--- MATERIAL SUPPLIED ---

Lemma small_of_config s theta rotary eps emb fin lm lws info :
  (∃ n, li_derived info = derived s n) →
  sizes_small (mkRealModel
    (mkModelConfig (Z.to_nat (s_vocab s)) (Z.to_nat (s_hidden s)) eps (gdn_config s eps)
       (attn_config s rotary theta eps)) (mkModelWeights emb fin lm lws) info) → small s.
Proof.
  intros Hd [Hsz Hint]. unfold config_sizes in Hsz. cbn in Hsz.
  repeat match goal with
  | H : Forall _ (_ :: _) |- _ => apply Forall_cons in H as [? H]
  end.
  split; try lia. apply (Hint (s_intermediate s)). cbn [rm_info]. by destruct Hd as [n ->].
Qed.

Lemma load_layer_wf m prefix types s i lw eps rotary theta emb : checked s → small s →
  0 < rotary ≤ s_head_dim s → load_layer m prefix types s i = Ok lw →
  layer_wf (lw_layer lw) (Z.to_nat (s_hidden s)) ∧
  mixer_wf (mkModelConfig emb (Z.to_nat (s_hidden s)) eps (gdn_config s eps)
              (attn_config s rotary theta eps)) lw.
Proof.
  unfold load_layer, mixer_wf. intros Hc Hs Hrot Hr. inv_ok.
  all: match goal with H : load_common _ _ _ = Ok _ |- _ => apply load_common_wf in H; [|done..] end.
  all: cbn; split; [done|].
  - eexists. split; [done|]. by eapply load_gdn_wf.
  - eexists. split; [done|]. eapply load_attn_wf; [done..|lia].
Qed.

(** C13. A checkpoint that loads, with every size positive and below [2^20]
    ([sizes_small]: the products the loader compares then fit the machine word;
    the shipped models are well below), gives a model whose every weight has the
    size its configuration implies: the sizes of the tensors and of the
    configuration agree, and the forward pass indexes nothing out of range. *)
Theorem load_wf dir config files rm : load (J:=J) dir config files = Ok rm → sizes_small rm →
  model_wf (rm_config rm) (rm_weights rm).
Proof.
  intros (root & tc & m & prefix & types & n & s & ff & rotary & theta & eps & emb & lm & fin & lws
    & src & tied & _ & _ & _ & Hc & Hrot & Hemb & Hlm & Hfin & Hl & ->)%load_Ok Hsz.
  assert (small s) as Hs by (eapply small_of_config, Hsz; by eexists).
  apply want_len in Hemb, Hfin. pose proof (sm_vocab _ Hs). pose proof (sm_hidden _ Hs).
  split; cbn; try done.
  - sized Hemb.
  - unfold len in Hfin. lia.
  - sized Hlm.
  - lia.
  - apply Forall_forall. intros lw Hin. apply list_elem_of_lookup in Hin as [i Hi].
    eapply Forall2_lookup_r in Hi as (j & _ & Hj); [|exact Hl]. eapply load_layer_wf; [done|done|lia|exact Hj].
Qed.
End load.

(** ** A concrete checkpoint *)

(** The tensors of a two-layer model: vocabulary 3, hidden 2, intermediate 3. *)
Definition ck_tensors : list (string * list Z) :=
  [("model.embed_tokens.weight", [3; 2]); ("model.norm.weight", [2]);
   ("model.layers.0.input_layernorm.weight", [2]);
   ("model.layers.0.post_attention_layernorm.weight", [2]);
   ("model.layers.0.mlp.gate_proj.weight", [3; 2]); ("model.layers.0.mlp.up_proj.weight", [3; 2]);
   ("model.layers.0.mlp.down_proj.weight", [2; 3]);
   ("model.layers.0.linear_attn.in_proj_qkv.weight", [6; 2]);
   ("model.layers.0.linear_attn.in_proj_z.weight", [2; 2]);
   ("model.layers.0.linear_attn.in_proj_b.weight", [2; 2]);
   ("model.layers.0.linear_attn.in_proj_a.weight", [2; 2]);
   ("model.layers.0.linear_attn.conv1d.weight", [6; 1; 2]);
   ("model.layers.0.linear_attn.A_log", [2]); ("model.layers.0.linear_attn.dt_bias", [2]);
   ("model.layers.0.linear_attn.norm.weight", [1]);
   ("model.layers.0.linear_attn.out_proj.weight", [2; 2]);
   ("model.layers.1.input_layernorm.weight", [2]);
   ("model.layers.1.post_attention_layernorm.weight", [2]);
   ("model.layers.1.mlp.gate_proj.weight", [3; 2]); ("model.layers.1.mlp.up_proj.weight", [3; 2]);
   ("model.layers.1.mlp.down_proj.weight", [2; 3]);
   ("model.layers.1.self_attn.q_proj.weight", [8; 2]);
   ("model.layers.1.self_attn.k_proj.weight", [2; 2]);
   ("model.layers.1.self_attn.v_proj.weight", [2; 2]);
   ("model.layers.1.self_attn.o_proj.weight", [2; 4]);
   ("model.layers.1.self_attn.q_norm.weight", [2]); ("model.layers.1.self_attn.k_norm.weight", [2]);
   ("mtp.head", [1])]%string.

(** The header's entries, one after the other in the data, and its length. *)
Fixpoint ck_header (ts : list (string * list Z)) (at_ : Z) : list (rstr * Value) * Z :=
  match ts with
  | [] => ([], at_)
  | (name, shape) :: ts =>
      let n := 2 * foldr Z.mul 1 shape in
      let '(es, fin) := ck_header ts (at_ + n) in
      ((lit name, Object [(lit "dtype", Str (lit "BF16")); (lit "shape", Array (Int <$> shape));
                          (lit "data_offsets", Array [Int at_; Int (at_ + n)])]) :: es, fin)
  end.

Definition ck_file : File :=
  let '(es, n) := ck_header ck_tensors 0 in
  let hdr := utf8 (dumps (Object es)) in
  (* every value is 0.0078125 *)
  let data := concat (replicate (Z.to_nat (n / 2)) [0; 60]) in
  let f := to_le_bytes 8 (len hdr) ++ hdr ++ data in
  mkFile (lit "model.safetensors") f f.

Definition ck_config (kv_heads : Z) : list Z :=
  utf8 (dumps (Object
    [(lit "model_type", Str (lit "qwen3_5_text"));
     (lit "layer_types", Array [Str (lit "linear_attention"); Str (lit "full_attention")]);
     (lit "num_hidden_layers", Int 2); (lit "head_dim", Int 2); (lit "num_attention_heads", Int 2);
     (lit "num_key_value_heads", Int kv_heads); (lit "linear_num_key_heads", Int 1);
     (lit "linear_num_value_heads", Int 2); (lit "linear_key_head_dim", Int 2);
     (lit "linear_value_head_dim", Int 1); (lit "rms_norm_eps", Int 1)])).

Abbreviation ck_load kv_heads :=
  (load (J:=Value) (lit "dir") (Some (ck_config kv_heads)) [ck_file]).
Definition ck_small (rm : RealModel) : bool :=
  forallb (λ n, (1 <=? Z.of_nat n) && (Z.of_nat n <? 2 ^ 20)) (config_sizes (rm_config rm))
  && match li_derived (rm_info rm) !! lit "intermediate" with
     | Some i => (0 <=? i) && (i <? 2 ^ 20)
     | None => true
     end.

Lemma ck_small_spec rm : ck_small rm = true → sizes_small rm.
Proof.
  unfold ck_small. intros [Hc Hi]%andb_true_iff. split.
  - apply Forall_forall. intros n Hn%list_elem_of_In. rewrite forallb_forall in Hc.
    specialize (Hc n Hn). cbn beta in Hc. lia.
  - intros i E. rewrite E in Hi. lia.
Qed.

(** What the load reports, and the sizes it settles on. *)
Example ck_report :
  match ck_load 1 with
  | Ok rm => Some (config_sizes (rm_config rm), li_prefix (rm_info rm), li_skipped (rm_info rm),
                   li_tensor_bytes (rm_info rm), li_tied_embeddings (rm_info rm))
  | Err _ => None
  end = Some ([3; 2; 1; 2; 2; 1; 2; 2; 1; 2]%nat, lit "model.",
              [(lit "multi-token-prediction head", 1%nat)], 268, true).
Proof. vm_compute. reflexivity. Qed.

(** A configuration that disagrees with the tensors. *)
Example ck_disagrees : ck_load 2 = Err (Error (Disagreements
  [Disagree (lit "k_proj out = num_kv_heads * head_dim") 4 2])).
Proof. by vm_compute. Qed.

(** No key-value heads: the load panics on the remainder. *)
Example ck_zero_heads : ck_load 0 = Err Panic.
Proof. by vm_compute. Qed.

Lemma ck_loads : ∃ rm, ck_load 1 = Ok rm ∧ ck_small rm = true.
Proof.
  assert (match ck_load 1 with Ok rm => ck_small rm | Err _ => false end = true) as Hb by (by vm_compute).
  revert Hb. generalize (ck_load 1). intros [rm|]; [|done]. by exists rm.
Qed.

Lemma load_wf_witness : ∃ rm, ck_load 1 = Ok rm ∧ model_wf (rm_config rm) (rm_weights rm).
Proof.
  destruct ck_loads as (rm & Hl & Hs). exists rm. split; [exact Hl|].
  exact (load_wf (lit "dir") (Some (ck_config 1)) [ck_file] rm Hl (ck_small_spec rm Hs)).
Defined.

---

*WHAT THIS TASK INVOLVES:* Start at the first line of the entries above. Set down each line exactly through the one with "(** C13. A checkpoint", and stop there.

*EXERCISE ANSWER:*
Lemma small_of_config s theta rotary eps emb fin lm lws info :
  (∃ n, li_derived info = derived s n) →
  sizes_small (mkRealModel
    (mkModelConfig (Z.to_nat (s_vocab s)) (Z.to_nat (s_hidden s)) eps (gdn_config s eps)
       (attn_config s rotary theta eps)) (mkModelWeights emb fin lm lws) info) → small s.
Proof.
  intros Hd [Hsz Hint]. unfold config_sizes in Hsz. cbn in Hsz.
  repeat match goal with
  | H : Forall _ (_ :: _) |- _ => apply Forall_cons in H as [? H]
  end.
  split; try lia. apply (Hint (s_intermediate s)). cbn [rm_info]. by destruct Hd as [n ->].
Qed.

Lemma load_layer_wf m prefix types s i lw eps rotary theta emb : checked s → small s →
  0 < rotary ≤ s_head_dim s → load_layer m prefix types s i = Ok lw →
  layer_wf (lw_layer lw) (Z.to_nat (s_hidden s)) ∧
  mixer_wf (mkModelConfig emb (Z.to_nat (s_hidden s)) eps (gdn_config s eps)
              (attn_config s rotary theta eps)) lw.
Proof.
  unfold load_layer, mixer_wf. intros Hc Hs Hrot Hr. inv_ok.
  all: match goal with H : load_common _ _ _ = Ok _ |- _ => apply load_common_wf in H; [|done..] end.
  all: cbn; split; [done|].
  - eexists. split; [done|]. by eapply load_gdn_wf.
  - eexists. split; [done|]. eapply load_attn_wf; [done..|lia].
Qed.

(** C13. A checkpoint that loads, with every size positive and below [2^20]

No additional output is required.